(Stored items)
________
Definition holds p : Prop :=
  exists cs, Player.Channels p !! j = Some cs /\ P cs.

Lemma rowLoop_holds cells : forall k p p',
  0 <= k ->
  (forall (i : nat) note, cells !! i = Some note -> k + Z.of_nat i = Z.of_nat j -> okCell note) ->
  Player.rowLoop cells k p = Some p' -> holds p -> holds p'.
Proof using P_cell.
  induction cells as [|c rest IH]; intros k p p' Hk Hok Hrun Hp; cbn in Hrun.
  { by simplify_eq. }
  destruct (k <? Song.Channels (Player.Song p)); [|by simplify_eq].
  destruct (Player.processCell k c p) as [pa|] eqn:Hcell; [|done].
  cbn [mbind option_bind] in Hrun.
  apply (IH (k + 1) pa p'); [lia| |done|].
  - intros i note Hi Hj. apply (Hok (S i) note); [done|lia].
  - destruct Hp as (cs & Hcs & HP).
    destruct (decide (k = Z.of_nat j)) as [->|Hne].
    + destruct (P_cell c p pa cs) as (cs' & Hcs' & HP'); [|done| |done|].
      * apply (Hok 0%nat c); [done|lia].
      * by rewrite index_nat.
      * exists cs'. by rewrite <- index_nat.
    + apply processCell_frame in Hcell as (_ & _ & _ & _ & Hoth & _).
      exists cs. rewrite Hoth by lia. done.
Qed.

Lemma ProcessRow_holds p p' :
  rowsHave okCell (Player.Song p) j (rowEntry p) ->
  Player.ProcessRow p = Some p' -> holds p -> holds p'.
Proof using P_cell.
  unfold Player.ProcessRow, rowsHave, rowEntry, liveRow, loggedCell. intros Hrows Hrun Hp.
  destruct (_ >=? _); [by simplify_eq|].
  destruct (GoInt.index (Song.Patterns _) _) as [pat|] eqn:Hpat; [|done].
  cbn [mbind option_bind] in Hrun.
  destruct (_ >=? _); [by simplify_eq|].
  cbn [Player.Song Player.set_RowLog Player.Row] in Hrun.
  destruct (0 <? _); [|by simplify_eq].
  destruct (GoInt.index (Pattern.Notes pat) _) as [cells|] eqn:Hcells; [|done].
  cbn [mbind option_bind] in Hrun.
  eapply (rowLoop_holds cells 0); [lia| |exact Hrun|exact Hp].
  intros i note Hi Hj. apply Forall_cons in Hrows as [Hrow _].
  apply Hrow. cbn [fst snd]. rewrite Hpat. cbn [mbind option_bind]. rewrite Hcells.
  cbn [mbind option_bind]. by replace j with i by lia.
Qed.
________
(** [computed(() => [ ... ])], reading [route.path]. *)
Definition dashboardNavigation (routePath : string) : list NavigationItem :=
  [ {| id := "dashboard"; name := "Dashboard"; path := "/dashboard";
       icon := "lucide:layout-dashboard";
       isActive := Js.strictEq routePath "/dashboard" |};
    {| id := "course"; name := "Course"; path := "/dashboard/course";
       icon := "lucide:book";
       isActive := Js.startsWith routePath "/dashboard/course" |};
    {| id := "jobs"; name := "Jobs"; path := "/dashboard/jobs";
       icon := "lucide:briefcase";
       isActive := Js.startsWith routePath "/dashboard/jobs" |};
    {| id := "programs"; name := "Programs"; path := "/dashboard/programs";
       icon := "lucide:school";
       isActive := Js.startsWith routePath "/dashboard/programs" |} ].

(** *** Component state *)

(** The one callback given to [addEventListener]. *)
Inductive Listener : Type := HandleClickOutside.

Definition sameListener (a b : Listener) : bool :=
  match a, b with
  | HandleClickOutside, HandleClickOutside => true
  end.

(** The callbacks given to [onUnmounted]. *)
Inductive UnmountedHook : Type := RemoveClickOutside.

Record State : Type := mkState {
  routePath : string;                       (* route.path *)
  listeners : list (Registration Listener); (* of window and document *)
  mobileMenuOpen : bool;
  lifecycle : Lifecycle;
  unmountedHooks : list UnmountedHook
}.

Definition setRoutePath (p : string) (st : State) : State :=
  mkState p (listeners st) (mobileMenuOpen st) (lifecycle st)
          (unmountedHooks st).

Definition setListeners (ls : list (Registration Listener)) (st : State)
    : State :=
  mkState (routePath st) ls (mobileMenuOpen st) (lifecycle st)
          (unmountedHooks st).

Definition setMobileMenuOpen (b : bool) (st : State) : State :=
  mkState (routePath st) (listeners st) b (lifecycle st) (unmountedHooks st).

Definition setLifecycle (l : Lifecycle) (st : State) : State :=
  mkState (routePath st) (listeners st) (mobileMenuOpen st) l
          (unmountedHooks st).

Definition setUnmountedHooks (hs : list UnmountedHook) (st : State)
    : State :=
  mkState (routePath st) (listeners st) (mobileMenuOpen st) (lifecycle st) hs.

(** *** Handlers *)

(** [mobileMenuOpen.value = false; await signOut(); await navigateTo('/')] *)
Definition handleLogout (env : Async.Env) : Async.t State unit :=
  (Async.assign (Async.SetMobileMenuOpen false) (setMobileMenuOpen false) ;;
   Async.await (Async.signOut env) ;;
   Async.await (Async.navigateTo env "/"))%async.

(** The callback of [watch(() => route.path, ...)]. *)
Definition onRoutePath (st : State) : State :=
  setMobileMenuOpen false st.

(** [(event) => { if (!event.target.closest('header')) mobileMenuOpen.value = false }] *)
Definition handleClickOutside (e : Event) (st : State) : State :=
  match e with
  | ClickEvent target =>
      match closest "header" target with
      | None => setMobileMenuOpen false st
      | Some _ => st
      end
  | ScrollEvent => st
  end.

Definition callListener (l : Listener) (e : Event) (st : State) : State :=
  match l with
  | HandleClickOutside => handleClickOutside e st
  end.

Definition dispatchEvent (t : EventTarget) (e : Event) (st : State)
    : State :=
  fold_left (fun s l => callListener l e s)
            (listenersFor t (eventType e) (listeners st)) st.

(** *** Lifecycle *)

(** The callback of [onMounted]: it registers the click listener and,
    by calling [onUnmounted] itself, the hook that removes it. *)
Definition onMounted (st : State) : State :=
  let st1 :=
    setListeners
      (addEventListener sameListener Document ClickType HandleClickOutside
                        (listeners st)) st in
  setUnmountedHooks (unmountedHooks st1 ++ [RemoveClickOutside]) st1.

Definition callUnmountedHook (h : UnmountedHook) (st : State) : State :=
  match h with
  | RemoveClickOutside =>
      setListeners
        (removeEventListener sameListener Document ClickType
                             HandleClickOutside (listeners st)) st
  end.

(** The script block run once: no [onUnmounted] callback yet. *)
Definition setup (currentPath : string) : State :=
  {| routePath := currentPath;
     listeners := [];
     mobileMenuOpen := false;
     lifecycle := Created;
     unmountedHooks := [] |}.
________
Using the data above, report how many lines include the string "isActive" and add nothing to the number.

4